La Turquie traverse une grave crise et son président, qui doit être le garant de la constitution, la piétine chaque jour. Près de trois mille magistrats viennent d’être suspendus, certains membres de la Cour constitutionnelle ainsi que ceux de la Cour d’appel viennent d’être inculpés. On leur reproche, tout comme aux généraux putschistes, d’avoir des liens avec Fethullah Gülen, chef spirituel d’une confrérie religieuse. Si tel était le cas, cela signifierait que les islamistes ont voulu renverser d’autres islamistes qui se disent « modérés ». Mais n’ont-ils pas marché longtemps main dans la main pour éliminer les démocrates et les officiers laïques de ce pays ? Monsieur Erdogan n’a – t-il pas dit à « son cher Fethullah », alias Hodja Effendi, qu’il lui avait donné tout ce qu’il demandait avant de lui déclarer la guerre ? Tout cela serait grotesque si l’avenir de la Turquie n’en dépendait pas. Et quel avenir ! Désormais Erdogan a les mains libres pour instaurer le système présidentiel autoritaire dont il rêve depuis longtemps.

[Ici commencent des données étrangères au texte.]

(** * SPHinXsys: neighbour search, boundary ghosts and body-bound reductions

    A shallow embedding of
    - [SPHBodyContactRelation::updateConfigurationForParticles]
      (for_2D_build/bodies/body_relation.hpp), and
    - the bounding, periodic, mirror and reduce dynamics of
      shared/particle_dynamics/general_dynamics/general_dynamics.cpp.

    [Real] is embedded as exact rational arithmetic ([Q]); equalities between
    computed coordinates are therefore stated with [==] ([Qeq]).  [int] is a
    32-bit two's-complement integer carried in [Z] with its wrap-around
    written out; [size_t] values are carried in [nat] (array indices) or [Z]
    (cell coordinates).  The 2D build is modelled: [Vecd] has two
    components.  A step is a function into [option] where the source indexes
    an array: it is [None] where the index is out of range; a step that may
    call [exit] returns a [Run].  Parts of the repository that the modelled
    functions call but that are not among the sources are modelled from the
    specification, and marked so. *)

From Stdlib Require Import ZArith QArith Qround Qabs Lia Lqa List Permutation String Bool.
From stdpp Require Import base list.

Import ListNotations.
Local Open Scope Z_scope.
Local Open Scope Q_scope.

(** ** Scalars and vectors *)

Definition Real := Q.

(** [a < b] on [Real] as a test. *)
Definition Qlt_bool (a b : Q) : bool := negb (Qle_bool b a).
(** C10 (amended): with a tool-call unit open for the run (its entry has a
    truthy id and a truthy toolCallId), a token delta
    - with content that resolves to a non-empty text, message emission
      enabled, no finish marker and no argument data to stream, emits
      TextMessageStart and TextMessageContent and overwrites the run's entry
      with a new text unit;
    - with the finish marker emits nothing and changes nothing;
    - with argument data to stream and no finish marker emits exactly one
      ActionExecutionArgs with the unit's call id and leaves the entry in
      place, or throws, nothing emitted and nothing changed, when the
      arguments cannot be serialized;
    - in every other case (no chunk; no argument data and no text to emit)
      emits nothing and changes nothing;
    and in no case emits an ActionExecutionEnd or a TextMessageEnd, so the
    superseded tool call is left without an end. *)
Theorem kind_change_leaves_tool_call_unended
  (ev : StreamEvent) (unit : MessageInProgress) (m : Machine) :
  messagesInProgress (streamState m) !! runId (streamState m) = Some unit ->
  truthy_str (Some (mip_id unit)) = true ->
  isToolCallUnit unit = true ->
  (forall (chunk : AIMessageChunk) (text : JsValue),
      data_chunk ev = Some chunk ->
      truthy (opt_get (response_metadata chunk) "finish_reason") = false ->
      carriesArguments ev chunk = false ->
      resolveMessageContent (content chunk) = Normal text ->
      truthy text = true ->
      truthy (shouldEmitMessages ev) = true ->
      exists (messageId : string) (m' : Machine),
        handleChatModelStream ev m = (Normal tt, m')
        /\ emittedBy (handleChatModelStream ev) m
           = [TextMessageStart messageId; TextMessageContent messageId text]
        /\ messagesInProgress (streamState m')
           = <[runId (streamState m) := mkMessageInProgress messageId None None]>
               (messagesInProgress (streamState m)))
  /\ (forall chunk : AIMessageChunk,
        data_chunk ev = Some chunk ->
        truthy (opt_get (response_metadata chunk) "finish_reason") = true ->
        handleChatModelStream ev m = (Normal tt, m))
  /\ (forall (chunk : AIMessageChunk) (toolCall : ToolCall),
        data_chunk ev = Some chunk ->
        truthy (opt_get (response_metadata chunk) "finish_reason") = false ->
        toolCallOf chunk = Some toolCall ->
        carriesArguments ev chunk = true ->
        handleChatModelStream ev m
        = match JSON_stringify (tc_args toolCall) with
          | Normal args =>
              (Normal tt,
               withEmitted [ActionExecutionArgs (default "" (toolCallId unit)) args] m)
          | Throw e => (Throw e, m)
          end)
  /\ (data_chunk ev = None -> handleChatModelStream ev m = (Normal tt, m))
  /\ (forall chunk : AIMessageChunk,
        data_chunk ev = Some chunk ->
        carriesArguments ev chunk = false ->
        truthy (resolvedText (content chunk)) && truthy (shouldEmitMessages ev) = false ->
        handleChatModelStream ev m = (Normal tt, m))
  /\ Forall (fun e => isEnd e = false) (emittedBy (handleChatModelStream ev) m).
Proof.
  intros Hentry Hid Htool.
  assert (Hunit : currentUnit m = Some unit) by exact Hentry.
  assert (Hopen : unitOpen m = true) by (unfold unitOpen; rewrite Hunit; exact Hid).
  assert (Hcall : truthy_str (currentUnit m ≫= toolCallId) = true)
    by (rewrite Hunit; exact Htool).
  assert (Hnothing : forall m0 : Machine,
             handleChatModelStream ev m = (Normal tt, m0) -> m0 = m ->
             Forall (fun e => isEnd e = false) (emittedBy (handleChatModelStream ev) m)).
  { intros m0 Hrun ->. rewrite (emittedBy_run _ _ _ _ [] Hrun (sink_unchanged m)).
    constructor. }
  assert (Hfinished : forall chunk : AIMessageChunk,
             data_chunk ev = Some chunk ->
             truthy (opt_get (response_metadata chunk) "finish_reason") = true ->
             handleChatModelStream ev m = (Normal tt, m)).
  { intros chunk Hchunk Hfin. unfold handleChatModelStream. rewrite Hchunk, Hfin.
    reflexivity. }
  assert (Hnone : data_chunk ev = None -> handleChatModelStream ev m = (Normal tt, m)).
  { intros Hchunk. unfold handleChatModelStream. rewrite Hchunk. reflexivity. }
  assert (Hargs : forall (chunk : AIMessageChunk) (toolCall : ToolCall),
             data_chunk ev = Some chunk ->
             truthy (opt_get (response_metadata chunk) "finish_reason") = false ->
             toolCallOf chunk = Some toolCall ->
             carriesArguments ev chunk = true ->
             handleChatModelStream ev m
             = match JSON_stringify (tc_args toolCall) with
               | Normal args =>
                   (Normal tt,
                    withEmitted [ActionExecutionArgs (default "" (toolCallId unit)) args] m)
               | Throw e => (Throw e, m)
               end).
  { intros chunk toolCall Hchunk Hfin Hfirst Hcarries.
    unfold carriesArguments in Hcarries. rewrite Hfirst in Hcarries.
    apply andb_true_iff in Hcarries as [Hemit Hdata].
    rewrite (handleChatModelStream_run ev chunk m Hchunk Hfin), toolCallBlock_run, Hfirst.
    unfold startsToolCall, streamsToolArgs. rewrite Hopen, Hcall, Hemit, Hdata, Hunit.
    cbn. destruct (JSON_stringify (tc_args toolCall)); reflexivity. }
  assert (Htext : forall chunk : AIMessageChunk,
             data_chunk ev = Some chunk ->
             truthy (opt_get (response_metadata chunk) "finish_reason") = false ->
             carriesArguments ev chunk = false ->
             handleChatModelStream ev m
             = if truthy (resolvedText (content chunk)) && truthy (shouldEmitMessages ev)
               then (Normal tt, textMessageStarted (resolvedText (content chunk)) chunk m)
               else (Normal tt, m)).
  { intros chunk Hchunk Hfin Hcarries.
    assert (Hblock : textBlock ev chunk (streamState m) m
              = if truthy (resolvedText (content chunk)) && truthy (shouldEmitMessages ev)
                then (Normal tt, textMessageStarted (resolvedText (content chunk)) chunk m)
                else (Normal tt, m)).
    { rewrite textBlock_run. cbn zeta. rewrite Hopen, Hcall. reflexivity. }
    rewrite (handleChatModelStream_run ev chunk m Hchunk Hfin), toolCallBlock_run.
    unfold carriesArguments in Hcarries.
    destruct (toolCallOf chunk) as [toolCall|]; [|exact Hblock].
    unfold startsToolCall, streamsToolArgs. rewrite Hopen, Hcall. cbn [negb andb].
    rewrite andb_false_r. cbn [andb]. rewrite Hcarries. exact Hblock. }
  split; [|split; [exact Hfinished|split; [exact Hargs|split; [exact Hnone|split]]]].
  - intros chunk text Hchunk Hfin Hcarries Hres Htruthy Hemit.
    rewrite resolveMessageContent_run in Hres. injection Hres as <-.
    pose proof (Htext chunk Hchunk Hfin Hcarries) as Hrun.
    rewrite Htruthy, Hemit in Hrun. cbn [andb] in Hrun.
    exists (idOr (chunk_id chunk) 0 m),
      (textMessageStarted (resolvedText (content chunk)) chunk m).
    split; [exact Hrun|]. split; [|reflexivity].
    apply (emittedBy_run _ _ _ _ _ Hrun). reflexivity.
  - intros chunk Hchunk Hcarries Hquiet.
    destruct (truthy (opt_get (response_metadata chunk) "finish_reason")) eqn:Hfin;
      [exact (Hfinished chunk Hchunk Hfin)|].
    rewrite (Htext chunk Hchunk Hfin Hcarries), Hquiet. reflexivity.
  - destruct (data_chunk ev) as [chunk|] eqn:Hchunk; [|exact (Hnothing m (Hnone eq_refl) eq_refl)].
    destruct (truthy (opt_get (response_metadata chunk) "finish_reason")) eqn:Hfin;
      [exact (Hnothing m (Hfinished chunk eq_refl Hfin) eq_refl)|].
    destruct (carriesArguments ev chunk) eqn:Hcarries.
    + assert (Hfirst : exists toolCall, toolCallOf chunk = Some toolCall).
      { unfold carriesArguments in Hcarries.
        destruct (toolCallOf chunk) as [toolCall|]; [eexists; reflexivity|discriminate]. }
      destruct Hfirst as [toolCall Hfirst].
      pose proof (Hargs chunk toolCall eq_refl Hfin Hfirst Hcarries) as Hrun.
      destruct (JSON_stringify (tc_args toolCall)) as [args|e].
      * rewrite (emittedBy_run _ _ _ _ _ Hrun eq_refl). repeat constructor.
      * rewrite (emittedBy_run _ _ _ _ [] Hrun (sink_unchanged m)). constructor.
    + pose proof (Htext chunk eq_refl Hfin Hcarries) as Hrun.
      destruct (truthy (resolvedText (content chunk)) && truthy (shouldEmitMessages ev)).
      * rewrite (emittedBy_run _ _ _ _ _ Hrun eq_refl). repeat constructor.
      * exact (Hnothing m Hrun eq_refl).
Qed.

S’il existe un élément de continuité dans l’histoire de la Turquie, c’est bien l’autoritarisme sous toutes ses formes. Ces coups d’Etat militaires en sont la preuve mais l’évolution inquiétante du régime aussi. À qui profite le crime ? Je ne saurais avancer de réponse précise à cette question mais tout cela n’est pas de bon augure pour l’avenir de la Turquie.

Nedim Gürsel est un écrivain turc, directeur de recherche au CNRS. Dans son dernier livre Le Fils du capitaine, (Seuil, 2016) il décrit le premier coup d’Etat militaire en Turquie.